At runtime, a dynamic element can extract values from the request, feed those values across the bindings to the owning component, receive back new data, and include that data in the next representation of the page. A dynamic element can also detect if the user has manipulated it (for instance, clicking a button) to signal some intention and then trigger the appropriate action method in the owning WOComponent. The bindings between properties of a dynamic element and properties of a WOComponent are made possible by associations, objects that know how to "push" and "pull" values to and from another object using keys. All objects that inherit from NextObject have associative capabilities through NextObjects's implementation of the KeyValueCoding interface.

WODynamicElements must implement the default constructor to initialize their instance variables with the appropriate association objects (passed in). As WOElement objects, they must also implement one or more of the three request-handling methods. In the context of request handling, a dynamic element can use its associations to:

All dynamic elements must implement appendToResponse. If they accept user input or respond to user actions (such as mouse clicks), they should implement takeValuesFromRequest and invokeActionForRequest, respectively.
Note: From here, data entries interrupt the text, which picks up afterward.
(** C5 (amended): with row count and columns switched on in the
    configuration and an input file named *.csv, a successful
    [create_version] followed by [get_version_metadata] on the returned
    name yields, when the csv reader reads the file to its end without
    raising, as row_count the number of records it finds after the first
    one and as columns the fields of the first record in their order (no
    row and no column for a file without a record); when every line of the
    file is a record on its own (no quoted field runs over a line break,
    no field exceeds the limit of the csv module) and the file has a header
    line, row_count is the number of lines minus one and columns are the
    fields of the header line. *)
Theorem create_version_metadata_counts_records (self : System) (input : string)
  (q : option Q) (w w' : World) (name text : string) :
  metadata_include_row_count (config self) = true ->
  metadata_include_columns (config self) = true ->
  Py.endswith ".csv" (basename input) = true ->
  lookup input (outside w) = Some text ->
  create_version self input q w = (Ok name, w') ->
  exists md,
    get_version_metadata self name w' = (Ok (JObj md), w') /\
    (forall records,
       records_read (Csv.reader text) = Some records ->
       lookup "row_count" md = Some (JInt (Z.of_nat (List.length (tl records)))) /\
       lookup "columns" md = Some (JArr (map JStr (hd [] records)))) /\
    (forall header rest,
       Csv.file_lines text = header :: rest ->
       complete_lines text ->
       lookup "row_count" md
       = Some (JInt (Z.of_nat (List.length (Csv.file_lines text)) - 1)%Z) /\
       exists columns,
         line_record header = Some columns /\
         lookup "columns" md = Some (JArr (map JStr columns))).
Proof.
  intros Hrc Hcols Hcsv Hin Hrun.
  destruct (create_version_success _ _ _ _ _ _ Hrun) as (text' & Hin' & Hname & Hmeta & _).
  rewrite Hin in Hin'. injection Hin' as <-.
  eexists. split; [exact Hmeta|].
  pose proof (metadata_for_analysis self name (basename input) input q text
                (clock w (ticks w)) Hcsv) as Hmd.
  cbv zeta in Hmd.
  destruct (analyze_rows (Csv.reader text)) as [[row_count columns] e] eqn:Ea.
  destruct Hmd as (H1 & H2 & _). specialize (H1 Hrc). destruct (H2 Hcols) as [H2' _].
  split.
  - intros records Hrec. rewrite (analyze_rows_records _ _ Hrec) in Ea.
    injection Ea as <- <- _. split; assumption.
  - intros header rest Hlines Hcomplete.
    destruct (analyze_complete text header rest Hlines Hcomplete) as (cols & Hrec & Han).
    rewrite Ea in Han. injection Han as -> -> _.
    split.
    + rewrite H1, Hlines. cbn [List.length]. do 2 f_equal. lia.
    + exists cols. split; assumption.
Qed.

Lemma create_version_metadata_counts_records_witness :
  let text := (line "id,amount" ++ line "1,10" ++ line "2,20")%string in
  let w := world_with_input "data/sales.csv" text in
  let w' := snd (create_version sample_system "data/sales.csv" None w) in
  complete_lines text /\
  exists md,
    get_version_metadata sample_system "v1" w' = (Ok (JObj md), w') /\
    lookup "row_count" md = Some (JInt 2) /\
    lookup "columns" md = Some (JArr [JStr "id"; JStr "amount"]).
Proof.
  intros text w w'.
  assert (Hc : complete_lines text)
    by (repeat constructor; vm_compute; discriminate).
  split; [exact Hc|].
  destruct (create_version_metadata_counts_records sample_system "data/sales.csv"
              None w w' "v1" text eq_refl eq_refl eq_refl eq_refl)
    as (md & Hmeta & _ & Hlines); [vm_compute; reflexivity|].
  destruct (Hlines (line "id,amount") [line "1,10"; line "2,20"] eq_refl Hc)
    as (Hrc & cols & Hrec & Hcols).
  exists md. split; [exact Hmeta|]. split; [exact Hrc|].
  vm_compute in Hrec. injection Hrec as <-. exact Hcols.
Defined.

Lemma infer_rows_degraded (columns : list string) (reader : Csv.Iter DictRow) (e : Exn) :
  snd (infer_from_rows columns reader) = Some e ->
  fst (infer_from_rows columns reader) = default_types columns.
Proof.
  unfold infer_from_rows. destruct (take_rows _ reader); cbn; [discriminate | reflexivity].
Qed.

(** C8, as stated, fails when the exception comes after the header: a
    second record with a field beyond the limit of the csv module makes the
    reader raise while the rows are counted, and the analysis keeps the
    header it has read. *)
Lemma analysis_keeps_header_read_before_exception :
  let w := world_with_input "data/wide.csv" oversize_text in
  let w' := snd (create_version sample_system "data/wide.csv" None w) in
  analyze_rows (Csv.reader oversize_text) = (0, ["a"; "b"], Some CsvError) /\
  fst (create_version sample_system "data/wide.csv" None w) = Ok "v1" /\
  exists md,
    fst (get_version_metadata sample_system "v1" w') = Ok (JObj md) /\
    lookup "row_count" md = Some (JInt 0) /\
    lookup "columns" md = Some (JArr [JStr "a"; JStr "b"]).
Proof.
  split; [vm_compute; reflexivity|]. split; [vm_compute; reflexivity|].
  eexists. split; [vm_compute; reflexivity|]. split; reflexivity.
Qed.

(** C8 (amended): when reading the CSV rows raises during the analysis,
    [_analyze_csv] catches the exception, logs a warning and returns zero
    rows with the columns it has read so far: the header when the
    exception came after it, the empty list when the first record could not
    be read; [_infer_data_types] catches it likewise and leaves every
    column at string; [create_version] still completes (the name of the new
    version being free and the index readable) and stores this degraded
    metadata. *)
Theorem analysis_exception_degrades_metadata (self : System) :
  (forall p f w e,
     file_at p w = Some f ->
     snd (analyze_rows (Csv.reader (file_text self f))) = Some e ->
     exists w',
       _analyze_csv self p w
       = (Ok (0, header_read (Csv.reader (file_text self f))), w') /\
       same_files w w' /\
       logged w' = logged w ++ [{| level := WARNING;
                                   message := "Error analyzing CSV: ";
                                   cause := Some e |}]) /\
  (forall p f columns w e,
     file_at p w = Some f ->
     snd (infer_from_rows columns (DictReader (file_text self f))) = Some e ->
     exists w',
       _infer_data_types self p columns w = (Ok (default_types columns), w') /\
       same_files w w' /\
       logged w' = logged w ++ [{| level := WARNING;
                                   message := "Error inferring data types: ";
                                   cause := Some e |}]) /\
  (forall input q w text e,
     lookup input (outside w) = Some text ->
     match q with Some q => quality_in_range q = true | None => True end ->
     Py.endswith ".csv" (basename input) = true ->
     snd (analyze_rows (Csv.reader text)) = Some e ->
     let name := ("v" ++ Py.str_of_int (next_number (listdir w)))%string in
     lookup name (listdir w) = None ->
     appendable "versions" (index_file w) = true ->
     exists w' md,
       create_version self input q w = (Ok name, w') /\
       get_version_metadata self name w' = (Ok (JObj md), w') /\
       (metadata_include_row_count (config self) = true ->
        lookup "row_count" md = Some (JInt 0)) /\
       (metadata_include_columns (config self) = true ->
        lookup "columns" md = Some (JArr (map JStr (header_read (Csv.reader text)))))).
Proof.
  split; [|split].
  - intros p f w e Hf He.
    destruct (analyze_csv_run self p f w Hf) as (w' & E & S & Hlog).
    exists w'. rewrite E, (analyze_rows_degraded _ _ He). auto.
  - intros p f columns w e Hf He.
    destruct (infer_data_types_run self p f columns w Hf) as (w' & E & S & Hlog).
    exists w'. rewrite E, (infer_rows_degraded _ _ _ He). auto.
  - intros input q w text e Hin Hq Hcsv He name Hnew Happ.
    destruct (create_version_run self input q w text Hin Hq)
      as (r & w' & E & _ & _ & _ & Hrun).
    destruct (Hrun Hnew) as (Hv & Hok & _). specialize (Hok Happ). subst r.
    fold name in E.
    destruct (create_version_success _ _ _ _ _ _ E) as (text' & Hin' & _ & Hmeta & _).
    rewrite Hin in Hin'. injection Hin' as <-.
    exists w'. eexists. split; [exact E|]. split; [exact Hmeta|].
    pose proof (metadata_for_analysis self name (basename input) input q text
                  (clock w (ticks w)) Hcsv) as Hmd.
    cbv zeta in Hmd.
    pose proof (analyze_rows_degraded _ _ He) as Hd.
    destruct (analyze_rows (Csv.reader text)) as [[row_count columns] e'].
    cbn [fst] in Hd. injection Hd as -> ->.
    destruct Hmd as (H1 & H2 & _).
    split; [exact H1 | intros Hc; exact (proj1 (H2 Hc))].
Qed.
If you write a dynamic element that appends content to the response (this is typically done by overriding appendToResponse), be sure to verify that the request is not client-side:

public void appendToResponse(WOResponse r, WOContext c){
    if(!c.request().isFromClientComponent()){
        // append content here
    }
}

Dynamic elements do not know about their WOComponent object until run time. During request-handling, the application stores components (representing a page and subcomponents on the page) on a stack maintained by the WOContext object, with the currently referenced WOComponent on top of the stack. A dynamic element's WOAssociation retrieves the current WOComponent (through an invocation of WOContext's component method) and reads and writes values from and to the WOComponent using KeyValueCoding methods.

A dynamic element can represent a single HTML or PDF element (such as an editable text field) or a compound element, such as the LoginPanel whose implementation is described below. WebObjects includes a suite of ready-made dynamic elements and the WebObjects Builder application makes these objects available on its palettes. The Dynamic Elements Reference describes WebObjects' dynamic elements and provides examples showing how to use them.




Constructors



WODynamicElement

public WODynamicElement( String aName, NSDictionary associations, WOElement anElement)

Returns a dynamic element identified by class aName and initialized with the objects in dictionary associations. The dictionary contains WOAssociation objects, which know how to take values from, and set values in, an "owning" WOComponent. To properly initialize a dynamic element, you should use the published keys of the dynamic element to get the associations that belong to the dynamic element; then assign these objects to instance variables. The anElement argument, if not null, is the root object of a graph of WOElements associated with the dynamic element.

Typically, a key in the associations dictionary is identified with a property of the element, and the value of this key is the name of a property of the associated Component. For example, the value of key "userName" might be bound to "employee.name" in the WOComponent; this designation means that WOComponent has a property called "employee" (possibly referring to an "Employee" object) which in turn has a property called "name". In this case, the binding is two-way; changes in the dynamic element are reflected in the WOComponent property, and changes in the WOComponent property are communicated to the dynamic element. The value of an association can also be a constant, in which case the binding is one-way: WOComponent to dynamic element.